====== Exercise materials
(** ** What is printed *)

(** A message the loop gets past: no failure of the socket, a frame that decodes,
    and no error of the server. *)
Definition passes (sid ch : Z) (i : incoming) : Prop :=
  match i with
  | InErr => False
  | InOther => True
  | InBinary b => exists env, decode from_slice b = Ok env /\ (env_kind env = Ctl -> fail_on_ctl_error env = Ok tt) /\
      (is_target_data env sid ch = true -> exists m, env_payload env = MMap m)
  end.
Definition targets (sid ch : Z) (ins : list incoming) : list Envelope :=
  omap (fun i => match i with
                 | InBinary b => match decode from_slice b with
                                 | Ok env => if is_target_data env sid ch then Some env else None
                                 | _ => None
                                 end
                 | _ => None
                 end) ins.
(** How many lines the limit leaves: one at least. *)
Definition limit (max : option Z) (seen : Z) (l : list Envelope) : list Envelope :=
  match max with Some m => take (Z.to_nat (Z.max 1 (m - seen))) l | None => l end.
Definition line_of (encoding : list Z) (env : Envelope) (line : list Z) : Prop :=
  exists j, data_json env encoding = Ok j /\ line = json_text j ++ [10].

Lemma target_json env sid ch encoding m : is_target_data env sid ch = true -> env_payload env = MMap m ->
  exists j, data_json env encoding = Ok j.
Proof using Type.
  unfold is_target_data, data_json. intros [[Hk%bool_decide_eq_true _]%andb_true_iff _]%andb_true_iff ->.
  rewrite bool_decide_true by done. by eexists.
Qed.

Lemma watch_loop_prints ins sid ch encoding max : Forall (passes sid ch) ins -> forall seen, 0 <= seen ->
  exists ls, watch_loop ins sid ch encoding max seen = (ls, Ok tt) /\
    Forall2 (line_of encoding) (limit max seen (targets sid ch ins)) ls.
Proof using Type.
  induction 1 as [|i ins Hi _ IH]; intros seen Hs.
  - exists []. split; [done|]. unfold limit, targets. cbn. destruct max; rewrite ?take_nil; constructor.
  - destruct i as [|b|]; cbn [watch_loop]; [done| |by apply IH]. destruct Hi as (env & Hd & Hc & Ht).
    unfold targets. cbn [omap list_omap]. fold (targets sid ch ins). rewrite Hd.
    assert ((if bool_decide (env_kind env = Ctl) then fail_on_ctl_error env else Ok tt) = Ok tt) as ->
      by (case_bool_decide; [by apply Hc|done]).
    destruct (is_target_data env sid ch) eqn:E; cbn [negb]; [|by apply IH].
    destruct (Ht eq_refl) as [m Hm]. destruct (target_json env sid ch encoding m E Hm) as [j Hj]. rewrite Hj.
    unfold reached, limit. destruct max as [x|].
    + destruct (Z.leb_spec x (seen + 1)).
      * eexists. split; [reflexivity|]. replace (Z.max 1 (x - seen)) with 1 by lia. cbn.
        constructor; [by exists j|]. constructor.
      * destruct (IH (seen + 1)) as (ls & -> & HF); [lia|]. eexists. split; [reflexivity|].
        replace (Z.to_nat (Z.max 1 (x - seen))) with (S (Z.to_nat (Z.max 1 (x - (seen + 1))))) by lia. cbn [take].
        constructor; [by exists j|exact HF].
    + destruct (IH (seen + 1)) as (ls & -> & HF); [lia|]. eexists. split; [reflexivity|]. constructor; [by exists j|exact HF].
Qed.

(** The line of a frame the server sent holds its body. *)
Lemma data_line_body sid ch seq ts body label kd encoding :
  exists o, data_json (data_envelope uuid_str sid ch seq ts body label kd) encoding = Ok (VObject o) /\
    JsonLines.obj_get (lit "body") o = Some (body_to_json (MBin body) encoding) /\
    JsonLines.obj_get (lit "seq") o = Some (VNumber (show_nat seq)) /\
    JsonLines.obj_get (lit "kind") o = Some (VString kd) /\
    JsonLines.obj_get (lit "ts_origin") o = Some (VNumber (show_int (ts_origin_ns ts))).
Proof using Type. eexists. split; [reflexivity|]. repeat split; vm_compute; reflexivity. Qed.

Lemma body_hex body encoding : bytes_ok body -> exists bo h,
  body_to_json (MBin body) encoding = VObject bo /\ JsonLines.obj_get (lit "hex") bo = Some (VString h) /\ decode_hex h = Ok body.
Proof using Type.
  intros Hb. unfold body_to_json. destruct (decode_text body encoding) as [text err].
  eexists _, (hex body). split; [reflexivity|]. split; [by destruct err; vm_compute|].
  apply (decode_hex_round_trip false body); [done|]. exact (hex_no_space false body Hb).
Qed.

(** What [tracemux watch] prints is the channel: it subscribes to the session,
    and over any messages without failures it prints one line for every data
    frame of that session and channel, in order — all of them, or as many as the
    limit says but one at least —; the line of a frame the server published is a
    JSON object with its sequence number, its kind and its body in hexadecimal
    digits that read back as the bytes. *)
Theorem watch_prints_channel o sid ins sent enc rest b :
  parse_uuid (w_sid o) = Some sid -> resolve_watch_encoding ins sid (w_encoding o) 1 = (sent, Ok (enc, rest)) ->
  encode to_vec_named (sub_request sid (w_ch o) (if is_auto_encoding (w_encoding o) then 2 else 1)) = Ok b ->
  Forall (passes sid (w_ch o)) rest ->
  exists ls,
    watch o ins = (sent ++ [sub_request sid (w_ch o) (if is_auto_encoding (w_encoding o) then 2 else 1)], ls, Ok tt) /\
    Forall2 (line_of enc) (limit (w_max_frames o) 0 (targets sid (w_ch o) rest)) ls /\
    (forall seq ts body label kd line, bytes_ok body ->
       line_of enc (data_envelope uuid_str sid (w_ch o) seq ts body label kd) line ->
       exists obj bo h, line = json_text (VObject obj) ++ [10] /\
         JsonLines.obj_get (lit "seq") obj = Some (VNumber (show_nat seq)) /\
         JsonLines.obj_get (lit "kind") obj = Some (VString kd) /\
         JsonLines.obj_get (lit "body") obj = Some (VObject bo) /\
         JsonLines.obj_get (lit "hex") bo = Some (VString h) /\ decode_hex h = Ok body).
Proof using Type.
  intros Hu Hr Hs HF. destruct (watch_loop_prints rest sid (w_ch o) enc (w_max_frames o) HF 0) as (ls & Hl & HL); [lia|].
  exists ls. split; [|split; [exact HL|]].
  - unfold watch. rewrite Hu, Hr, Hs, Hl. done.
  - intros seq ts body label kd line Hb (j & Hj & ->).
    destruct (data_line_body sid (w_ch o) seq ts body label kd enc) as (obj & Ho & O1 & O2 & O3 & _).
    destruct (body_hex body enc Hb) as (bo & h & B1 & B2 & B3). rewrite Ho in Hj. injection Hj as <-.
    exists obj, bo, h. rewrite B1 in O1. done.
Qed.

(** Finding: a limit of no frames still prints one. *)
Theorem watch_zero_prints_one sid ch encoding env :
  from_slice [] = Some env -> is_target_data env sid ch = true -> env_payload env = MMap [] ->
  exists line, watch_loop [InBinary []] sid ch encoding (Some 0) 0 = ([line], Ok tt).
Proof using Type.
  intros Hd Ht Hm. destruct (target_json env sid ch encoding [] Ht Hm) as [j Hj].
  exists (json_text j ++ [10]). cbn [watch_loop].
  assert (decode from_slice [] = Ok env) as -> by (unfold decode; cbn; by rewrite Hd).
  assert (env_kind env = Data) as Hk.
  { unfold is_target_data in Ht. apply andb_true_iff in Ht as [[H _]%andb_true_iff _]. by apply bool_decide_eq_true in H. }
  rewrite (bool_decide_false (env_kind env = Ctl)) by congruence. rewrite Ht. cbn [negb]. by rewrite Hj.
Qed.
End Watch.

(** ** A concrete watch: the source list, then frames of two channels *)
Module WatchDemo.
Definition uuid_str (z : Z) : list Z := show_nat z.
Definition parse_uuid (s : list Z) : option Z := parse_unsigned 10 (2 ^ 128 - 1) s.
Definition ts : DualTimestamp := mkTs 5 6 0 0 0 0 QUnknown 0 CSystem.
Definition reply : Envelope := envelope_new Ctl 1 (MMap [mkey "event" (MStr (lit "sources"));
  mkey "sources" (MArr [MMap [mkey "sid" (MStr (lit "7")); mkey "decoder" (MStr (lit "utf8-text:SJIS"))]])]).
Definition from_slice (b : list Z) : option Envelope :=
  match b with
  | [0] => Some reply
  | [n] => Some (data_envelope uuid_str 7 (n mod 2) n ts [n; 255] (lit "s") (lit "bytes"))
  | _ => None
  end.
Definition to_vec (e : Envelope) : option (list Z) := Some [1].
Definition options : WatchOptions := mkWatch None (lit "7") 1 (lit " AUTO ") (Some 2).
Definition ins : list incoming := [InOther; InBinary [0]; InBinary [1]; InBinary [2]; InOther; InBinary [3]; InBinary [5]].
Definition result := watch uuid_str parse_uuid to_vec from_slice (fun b _ => (b, false)) (fun _ => VNull)
  (fun _ => lit "json") options ins.
End WatchDemo.
Lemma watch_prints_channel_witness : exists ls,
  WatchDemo.result = ([list_request 1; sub_request WatchDemo.uuid_str 7 1 2], ls, Ok tt) /\ length ls = 2%nat.
Proof.
  destruct (watch_prints_channel WatchDemo.uuid_str WatchDemo.parse_uuid WatchDemo.to_vec WatchDemo.from_slice
    (fun b _ => (b, false)) (fun _ => VNull) (fun _ => lit "json") WatchDemo.options 7 WatchDemo.ins
    [list_request 1] (lit "sjis") [InBinary [1]; InBinary [2]; InOther; InBinary [3]; InBinary [5]] [1])
    as (ls & H1 & H2 & _).
  - vm_compute. reflexivity.
  - vm_compute. reflexivity.
  - vm_compute. reflexivity.
  - repeat (apply Forall_cons; split; [first [exact I | eexists; split; [vm_compute; reflexivity|];
      split; [intros; discriminate | intros _; eexists; reflexivity]]|]). apply Forall_nil. exact I.
  - exists ls. split; [exact H1|]. apply Forall2_length in H2. rewrite <- H2. vm_compute. reflexivity.
Defined.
============
* [Work item]: When you reach the line in the material above that holds "induction 1 as", begin reproducing lines exactly, and stop after the line that holds "- destruct i".

* [Response to the task]:
  induction 1 as [|i ins Hi _ IH]; intros seen Hs.
  - exists []. split; [done|]. unfold limit, targets. cbn. destruct max; rewrite ?take_nil; constructor.
  - destruct i as [|b|]; cbn [watch_loop]; [done| |by apply IH]. destruct Hi as (env & Hd & Hc & Ht).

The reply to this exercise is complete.